Exercise brief -
Starting at the line that contains "- unfold buf_maps", print every remaining line of the entries, unchanged, and output nothing more.

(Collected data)
● ● ● ●

(** The accesses after the swap. *)
Lemma run_publish v one idx vm st :
  vms st !! v_name v = Some vm →
  run_timer 5 (TAverage v one idx) st =
    (write_watermark (next_history_slot vm).1 (now st) (average_of (old_map one v) (s32 idx) st)
       (published_idle_avg st) (put_vm (v_name v) (next_history_slot vm).2 (tick st)), TDone).
Proof.
  intros Hn. cbn [run_timer timer_step]. rewrite (at_vm_some _ vm) by done. done.
Qed.

(** The accesses up to the flag read the clock and the counter twice. *)
Lemma run_reads n vm m1 m2 st :
  vms st !! n = Some vm → buf_maps st n = Some (m1, m2) →
  run_timer 5 (TLook n) st =
    (tick (tick st), TFlag (Visit n m1 m2) (Sample (phantom_count vm) (now st))
       (Sample (phantom_count vm) (now (tick st)))).
Proof.
  intros Hn Hm. apply buf_maps_Some in Hm as [H1 H2]. cbn [run_timer timer_step].
  destruct (collection_keys n) as [k1 k2]. simpl in H1, H2. rewrite H1, H2.
  cbn [run_timer timer_step v_name]. rewrite (at_vm_some _ vm) by done.
  cbn [run_timer timer_step v_name]. by rewrite (at_vm_some _ vm) by done.
Qed.

Lemma swap_buffers_map n vm m1 m2 cs ce st :
  (swap_buffers n vm m1 m2 cs ce st).1.1.1 = old_map (is_collectx_in_buff_1 vm =? 1) (Visit n m1 m2).
Proof. unfold swap_buffers. by destruct (is_collectx_in_buff_1 vm =? 1). Qed.

Lemma callback_accesses n vm st :
  vms st !! n = Some vm → run_timer 16 (TLook n) st = (callback_fn n vm st, TDone).
Proof.
  intros Hn. unfold callback_fn. destruct (buf_maps st n) as [[m1 m2]|] eqn:Hm.
  - change 16%nat with (5 + (6 + 5))%nat. rewrite run_timer_add, (run_reads n vm m1 m2) by done.
    apply buf_maps_Some in Hm as [H1 H2]. destruct (collection_keys n) as [k1 k2].
    simpl in H1, H2. rewrite H1, H2, run_timer_add.
    set (e := Sample (phantom_count vm) (now st)).
    set (s := Sample (phantom_count vm) (now (tick st))).
    pose proof (run_swap (Visit n m1 m2) e s vm (tick (tick st)) Hn) as Hs. cbn [v_name v_map_1 v_map_2] in Hs.
    pose proof (swap_buffers_map n vm m1 m2 s e (tick (tick st))) as Hmap.
    destruct (swap_buffers n vm m1 m2 s e (tick (tick st))) as [[[m idx] vm'] st'].
    destruct Hs as (-> & Hn' & _). simpl in Hmap. subst m.
    rewrite (run_publish (Visit n m1 m2) _ idx vm' st' Hn'). by destruct (next_history_slot vm').
  - unfold buf_maps in Hm. cbn [run_timer timer_step]. destruct (collection_keys n) as [k1 k2].
    simpl in Hm. destruct (map_registry st !! k1), (map_registry st !! k2); try done.
Qed.
End timer.

(** ** The race *)

Section race.
Context {S : Type} `{HK : HostKfuncs S}.
Implicit Types st : host S.

Lemma tracks_tick st (H0 : history) : tracks st H0 → tracks (tick st) H0.
Proof.
  intros [Hc Hd Ht]. split; [by apply clock_ok_tick|done|].
  intros n vm Hn. destruct (Ht n vm Hn) as (Hcol & Hs & Hp). split; [|split; [|done]].
  - by apply (collecting_frame st).
  - apply (sound_frame st _ vm vm); [|done|done]. unfold now. simpl. by apply ktime_mono.
Qed.

(** Whatever the entry and the buffers are when the timer reads the flag, the
    next buffer starts with the sample taken before. *)
Lemma race_collecting v e s vm st h :
  vms st !! v_name v = Some vm → collecting st (v_name v) vm h →
  buf_maps st (v_name v) = Some (v_map_1 v, v_map_2 v) →
  let st3 := (run_timer 11 (TFlag v e s) st).1 in
  (run_timer 11 (TFlag v e s) st).2 = TDone ∧
  ∃ vm3, vms st3 !! v_name v = Some vm3 ∧ core vm3 = core vm ∧ collecting st3 (v_name v) vm3 [s].
Proof.
  intros Hn Hcol Hm. change 11%nat with (6 + 5)%nat. rewrite run_timer_add.
  pose proof (run_swap v e s vm st Hn) as Hs.
  rewrite swap_buffers_eq in Hs by apply Hcol. destruct Hs as (-> & Hn' & _).
  set (st' := put_sample _ _ _ _) in *.
  rewrite (run_publish v _ _ (swapped vm) st' Hn'). split; [done|].
  exists (next_history_slot (swapped vm)).2. split; [simpl; apply lookup_insert_eq|].
  split; [rewrite <-(core_swapped vm); done|].
  destruct (put_sample_frame (spare vm (v_map_1 v) (v_map_2 v)) 0 s st) as (_ & _ & Hr1 & _).
  destruct (put_sample_frame (active vm (v_map_1 v) (v_map_2 v)) (buffer_index vm) e
    (put_vm (v_name v) (swapped vm) (put_sample (spare vm (v_map_1 v) (v_map_2 v)) 0 s st)))
    as (_ & _ & Hr2 & _).
  eapply (collecting_swap st _ _ vm _ h s e); try done.
  - simpl. unfold st'. by rewrite Hr2.
  - simpl. unfold st', put_sample. simpl.
    destruct (inner_maps st !! spare vm (v_map_1 v) (v_map_2 v)); simpl; by case_match.
  - unfold swapped, buffer_index. by destruct (is_collectx_in_buff_1 vm =? 1).
Qed.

● ● ● ●

Response to the exercise -
  - unfold buf_maps in Hm. cbn [run_timer timer_step]. destruct (collection_keys n) as [k1 k2].
    simpl in Hm. destruct (map_registry st !! k1), (map_registry st !! k2); try done.
Qed.
End timer.

(** ** The race *)

Section race.
Context {S : Type} `{HK : HostKfuncs S}.
Implicit Types st : host S.

Lemma tracks_tick st (H0 : history) : tracks st H0 → tracks (tick st) H0.
Proof.
  intros [Hc Hd Ht]. split; [by apply clock_ok_tick|done|].
  intros n vm Hn. destruct (Ht n vm Hn) as (Hcol & Hs & Hp). split; [|split; [|done]].
  - by apply (collecting_frame st).
  - apply (sound_frame st _ vm vm); [|done|done]. unfold now. simpl. by apply ktime_mono.
Qed.

(** Whatever the entry and the buffers are when the timer reads the flag, the
    next buffer starts with the sample taken before. *)
Lemma race_collecting v e s vm st h :
  vms st !! v_name v = Some vm → collecting st (v_name v) vm h →
  buf_maps st (v_name v) = Some (v_map_1 v, v_map_2 v) →
  let st3 := (run_timer 11 (TFlag v e s) st).1 in
  (run_timer 11 (TFlag v e s) st).2 = TDone ∧
  ∃ vm3, vms st3 !! v_name v = Some vm3 ∧ core vm3 = core vm ∧ collecting st3 (v_name v) vm3 [s].
Proof.
  intros Hn Hcol Hm. change 11%nat with (6 + 5)%nat. rewrite run_timer_add.
  pose proof (run_swap v e s vm st Hn) as Hs.
  rewrite swap_buffers_eq in Hs by apply Hcol. destruct Hs as (-> & Hn' & _).
  set (st' := put_sample _ _ _ _) in *.
  rewrite (run_publish v _ _ (swapped vm) st' Hn'). split; [done|].
  exists (next_history_slot (swapped vm)).2. split; [simpl; apply lookup_insert_eq|].
  split; [rewrite <-(core_swapped vm); done|].
  destruct (put_sample_frame (spare vm (v_map_1 v) (v_map_2 v)) 0 s st) as (_ & _ & Hr1 & _).
  destruct (put_sample_frame (active vm (v_map_1 v) (v_map_2 v)) (buffer_index vm) e
    (put_vm (v_name v) (swapped vm) (put_sample (spare vm (v_map_1 v) (v_map_2 v)) 0 s st)))
    as (_ & _ & Hr2 & _).
  eapply (collecting_swap st _ _ vm _ h s e); try done.
  - simpl. unfold st'. by rewrite Hr2.
  - simpl. unfold st', put_sample. simpl.
    destruct (inner_maps st !! spare vm (v_map_1 v) (v_map_2 v)); simpl; by case_match.
  - unfold swapped, buffer_index. by destruct (is_collectx_in_buff_1 vm =? 1).
Qed.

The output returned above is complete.